Below is a block of entries; repeat exactly the lines starting at the line that contains "by rewrite length_insert." and ending at the line that contains "unfold entry, done_at", both included.

- - -

Definition entry (l : Z * Z * A) : Prop := atZ src l.1.2 = Some l.2.
Definition ready (p : pool A) (l : Z * Z * A) : Prop := exists y, atZ (insts p) l.1.2 = Some y /\ Pre l.2 y.
Definition done_at (p : pool A) (l : Z * Z * A) : Prop := exists y, atZ (insts p) l.1.2 = Some y /\ Q l.2 y.

(** Nothing but the instances at the addresses [As] changed. *)
Record kept (As : list Z) (p p' : pool A) : Prop := mk_kept {
  kept_owned : owned p' = owned p;
  kept_num : num p' = num p;
  kept_size : sizeZ (insts p') = sizeZ (insts p);
  kept_insts a : a ∉ As -> atZ (insts p') a = atZ (insts p) a }.

Context (Hstep : forall t l y, ok l -> atZ (insts (getp t)) l.1.2 = Some y -> Pre l.2 y ->
  exists y', step l t = (Ok tt, setp (pool_update l.1.2 y' (getp t)) t) /\ Pre l.2 y' /\ Q l.2 y').

Lemma pass_run L t : Forall ok L -> Forall entry L -> Forall (ready (getp t)) L ->
  exists p', mapM_ step L t = (Ok tt, setp p' t) /\ kept (L.*1.*2) (getp t) p' /\ Forall (done_at p') L.
Proof using Hstep get_set set_set set_get.
  revert t; induction L as [|l L IH]; intros t Ho He Hr.
  { exists (getp t). split; [|by repeat split]. cbn. unfold ret. by rewrite set_get. }
  apply Forall_cons_1 in Ho as [Ho HoL], He as [He HeL], Hr as [(y & Hy & Hp) HrL].
  destruct (Hstep t l y Ho Hy Hp) as (y' & Hs & Hp' & Hq).
  set (p1 := pool_update l.1.2 y' (getp t)) in *.
  pose proof (atZ_Some _ _ _ Hy) as Hb.
  assert (forall b, atZ (insts p1) b = if bool_decide (b = l.1.2) then Some y' else atZ (insts (getp t)) b) as H1
    by (intros b; by apply atZ_setZ).
  destruct (IH (setp p1 t)) as (p' & Hm & [K1 K2 K3 K4] & Hd); [done|done| |].
  { rewrite get_set. rewrite Forall_forall in HeL, HrL |- *. intros l' Hl'. unfold ready. rewrite H1.
    case_bool_decide as Ea; [|by apply HrL]. exists y'. split; [done|].
    specialize (HeL l' Hl'). unfold entry in *. rewrite Ea, He in HeL. by injection HeL as <-. }
  rewrite get_set in K1, K2, K3, K4. exists p'. split; [|split].
  - cbn [mapM_]. rewrite (bind_Ok _ _ _ _ _ Hs), Hm. by rewrite set_set.
  - split; [done|done| |].
    + rewrite K3. unfold p1, pool_update, setZ, sizeZ. cbn. by rewrite length_insert.
    + intros a Ha. cbn in Ha. apply not_elem_of_cons in Ha as [Hne Ha].
      rewrite K4, H1 by done. by rewrite bool_decide_eq_false_2.
  - constructor; [|done]. destruct (decide (l.1.2 ∈ L.*1.*2)) as [Hin|Hin].
    + apply list_elem_of_fmap in Hin as ([i a] & Ea & Hin). apply list_elem_of_fmap in Hin as ([[i' a'] x'] & [= -> ->] & Hin).
      cbn in Ea. rewrite Forall_forall in Hd, HeL. specialize (Hd _ Hin). specialize (HeL _ Hin).
      unfold entry, done_at in *. cbn in Hd, HeL. rewrite <- Ea, He in HeL. rewrite <- Ea in Hd.
      injection HeL as ->. done.
    + exists y'. split; [|done]. rewrite K4, H1 by done. by rewrite bool_decide_eq_true_2.
Qed.
(** The interpreter tool reports what happened: its exit status is 0 when the function
    returned, and the number of the error code, never 0, when it failed. *)
Theorem ssvm_exit_status {E X} (os : OS X) (host : evmc_host_interface E) (keccak256 : list Z -> list Z)
    {mach : Machine} (fuel : nat) (o : X) (name Path Func : list Z) (Args : list (list Z)) (ps : list ValVariant) :
  parseParams Args = Ok ps ->
  let r := (runWasmFilePath readFile fuel Path Func ps (makeVM os host keccak256 newConfigure o).2).1 in
  let main := ssvm_main os host keccak256 fuel o (name :: Path :: Func :: Args) in
  (forall vs, r = Ok vs -> exists text, main = Ok (0, text)) /\
  (forall e, r = Err e -> e <> Success -> exists text, main = Ok (err_number e, text) /\ err_number e <> 0).
Proof.
  intros Hp r main. pose proof (made_ok os host keccak256 newConfigure o (or_introl eq_refl)) as Hm.
  unfold main, ssvm_main, r. destruct (makeVM os host keccak256 newConfigure o) as [x vm]. cbn [fst snd] in *. subst x.
  cbn [rbind]. rewrite Hp. cbn [rbind]. split.
  - intros vs ->. destruct (printResults_total vs) as [s Hs]. exists s. cbn. by rewrite Hs.
  - intros e -> He. eexists. split; [done|]. intros H0. apply He.
    pose proof (err_number_nth e) as Hn. rewrite H0 in Hn.
    change (Some Success = Some e) in Hn. by injection Hn.
Qed.

(** Its arguments are 32 bits wide: a parameter of type i64 reads bytes nobody wrote. *)
Theorem ssvm_i64_argument :
  ssvm_main (mach := calc_machine) example_os example_host example_hash 60 demo_tape
    [chars "ssvm"; chars "calc.wasm"; chars "mplus"; chars "255"] = Undef UB_indet.
Proof. vm_compute. reflexivity. Qed.
(* ===== verification/LegacyRuntime.v ===== *)
(** * The first generation runtime: include/executor, lib/executor/instance, include/vm

    The executor and the VM that the interpreter and expvm replaced are still part of the
    build, as libraries.  This file has their data: the configuration, the cost table and the
    environment manager of include/vm, the stack manager, the instances, the store and the
    host functions of include/executor.  Each class is a module of its own, since most
    names are those of the second generation.

    Functions return an [ErrCode] and their results through references; a function that
    returns [Success] is [Ok] here.  Release builds, the ones the build files ask for,
    compile the assertions of the stack manager away; what they would have caught is an
    access outside a vector in the model.  The data members of [Label], [MemoryInstance],
    [TableInstance] and [GlobalInstance] are those of the second generation, and their
    records are shared. *)
From stdpp Require Import base list numbers option.
From Stdlib Require Import ZArith Lia.
From S2P Require Import Prelude Types Instruction AST Memory StackMgr Runtime HostFunc.
#[local] Open Scope Z_scope.

(** ** include/vm/configure.h *)
Module Cfg.

Inductive VMType : Set := Wasm | Ewasm | Wasi | ONNC.

#[global] Instance VMType_eq_dec : EqDecision VMType.
Proof. solve_decision. Defined.

Record Configure : Type := mkConfigure { Types : list VMType; StartFuncName : list Z }.

Definition newConfigure : Configure := mkConfigure [Wasm] [].

Definition hasVMType (Type_ : VMType) (c : Configure) : bool := bool_decide (Type_ ∈ Types c).

(** Inserting into an [unordered_set]. *)
Definition addVMType (Type_ : VMType) (c : Configure) : Configure :=
  if hasVMType Type_ c then c else mkConfigure (Types c ++ [Type_]) (StartFuncName c).

Definition setStartFuncName (Name : list Z) (c : Configure) : Configure :=
  mkConfigure (Types c) Name.

End Cfg.

(** ** include/vm/costtable.h *)
Module Cost.

(** [std::unordered_map<VMType, std::vector<uint64_t>>]. *)
Definition Costs : Type := list (Cfg.VMType * list Z).

Fixpoint find (Type_ : Cfg.VMType) (c : Costs) : option (list Z) :=
  match c with
  | [] => None
  | (t, v) :: c' => if bool_decide (t = Type_) then Some v else find Type_ c'
  end.
Definition assign (Type_ : Cfg.VMType) (v : list Z) (c : Costs) : Costs := (Type_, v) :: c.

Definition setCostTable (Type_ : Cfg.VMType) (c : Costs) : bool * Costs :=
  match Type_ with
  | Cfg.Wasm => (true, assign Type_ (replicate 256 1) c)
  | Cfg.Ewasm => (true, assign Type_ (replicate 256 0) c)
  | Cfg.Wasi => (true, assign Type_ (replicate 256 1) c)
  | Cfg.ONNC => (false, c)
  end.

(** The overload for a custom table. *)
Definition setCustomTable (Type_ : Cfg.VMType) (Table : list Z) (c : Costs) : bool * Costs :=
  if sizeZ Table <? 0xFF then (false, c) else (true, assign Type_ Table c).

(** [at] throws when the table of plain Wasm is missing, which no constructor leaves out. *)
Definition getCostTable (Type_ : Cfg.VMType) (c : Costs) : res (list Z) :=
  match find Type_ c with
  | Some v => Ok v
  | None => match find Cfg.Wasm c with Some v => Ok v | None => Undef UB_vector end
  end.

End Cost.

(** ** include/vm/envmgr.h

    [H] is what the environments of the configured types hold. *)
Module Env.
Section Env.
Context {H : Type}.

Record EnvironmentManager : Type := mkEnv
  { Config : Cfg.Configure; CostTab : Cost.Costs; CostLimit : Z; CostSum : Z; EnvTable : H }.

(** [envs] makes the environments [EVMEnvironment] and [WasiEnvironment]. *)
Definition newEnvironmentManager (InputConfig : Cfg.Configure) (envs : H) : EnvironmentManager :=
  let c := (Cost.setCostTable Cfg.Wasm []).2 in
  let c := if Cfg.hasVMType Cfg.Wasi InputConfig then (Cost.setCostTable Cfg.Wasi c).2 else c in
  let c := if Cfg.hasVMType Cfg.Ewasm InputConfig then (Cost.setCostTable Cfg.Ewasm c).2 else c in
  mkEnv InputConfig c (2 ^ 64 - 1) 0 envs.
(* ===== verification/LegacyWorker.v ===== *)
(** * The first generation engine: include/executor/worker.h, lib/executor/worker.cpp,
    lib/executor/worker/*.cpp, include/executor/worker/*.ipp

    The numeric operations are, up to the way they return, the templates of the
    interpreter, and the definitions of Numeric.v are used for both.  Opcodes without a
    case end in [__builtin_unreachable()], which is undefined.  The time recorder and the
    log are left out. *)
From stdpp Require Import base list numbers option.
From Stdlib Require Import ZArith Lia.
From S2P Require Import Prelude Types Instruction AST Numeric Memory StackMgr Runtime.
From S2P Require Import LegacyRuntime.
#[local] Open Scope Z_scope.

(** ** worker/provider.{h,cpp} *)
Module LProv.

Inductive SeqType : Set := Expression | Block | FunctionCall.
Record InstrScope : Type := mkInstrScope { IType : SeqType; IRest : list Instr }.

(** [Iters], with its back at the head; an iterator pair is what is left between them. *)
#[local] Abbreviation MP := (M (list InstrScope)).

- - -

Completed task —
    + rewrite K3. unfold p1, pool_update, setZ, sizeZ. cbn. by rewrite length_insert.
    + intros a Ha. cbn in Ha. apply not_elem_of_cons in Ha as [Hne Ha].
      rewrite K4, H1 by done. by rewrite bool_decide_eq_false_2.
  - constructor; [|done]. destruct (decide (l.1.2 ∈ L.*1.*2)) as [Hin|Hin].
    + apply list_elem_of_fmap in Hin as ([i a] & Ea & Hin). apply list_elem_of_fmap in Hin as ([[i' a'] x'] & [= -> ->] & Hin).
      cbn in Ea. rewrite Forall_forall in Hd, HeL. specialize (Hd _ Hin). specialize (HeL _ Hin).
      unfold entry, done_at in *. cbn in Hd, HeL. rewrite <- Ea, He in HeL. rewrite <- Ea in Hd.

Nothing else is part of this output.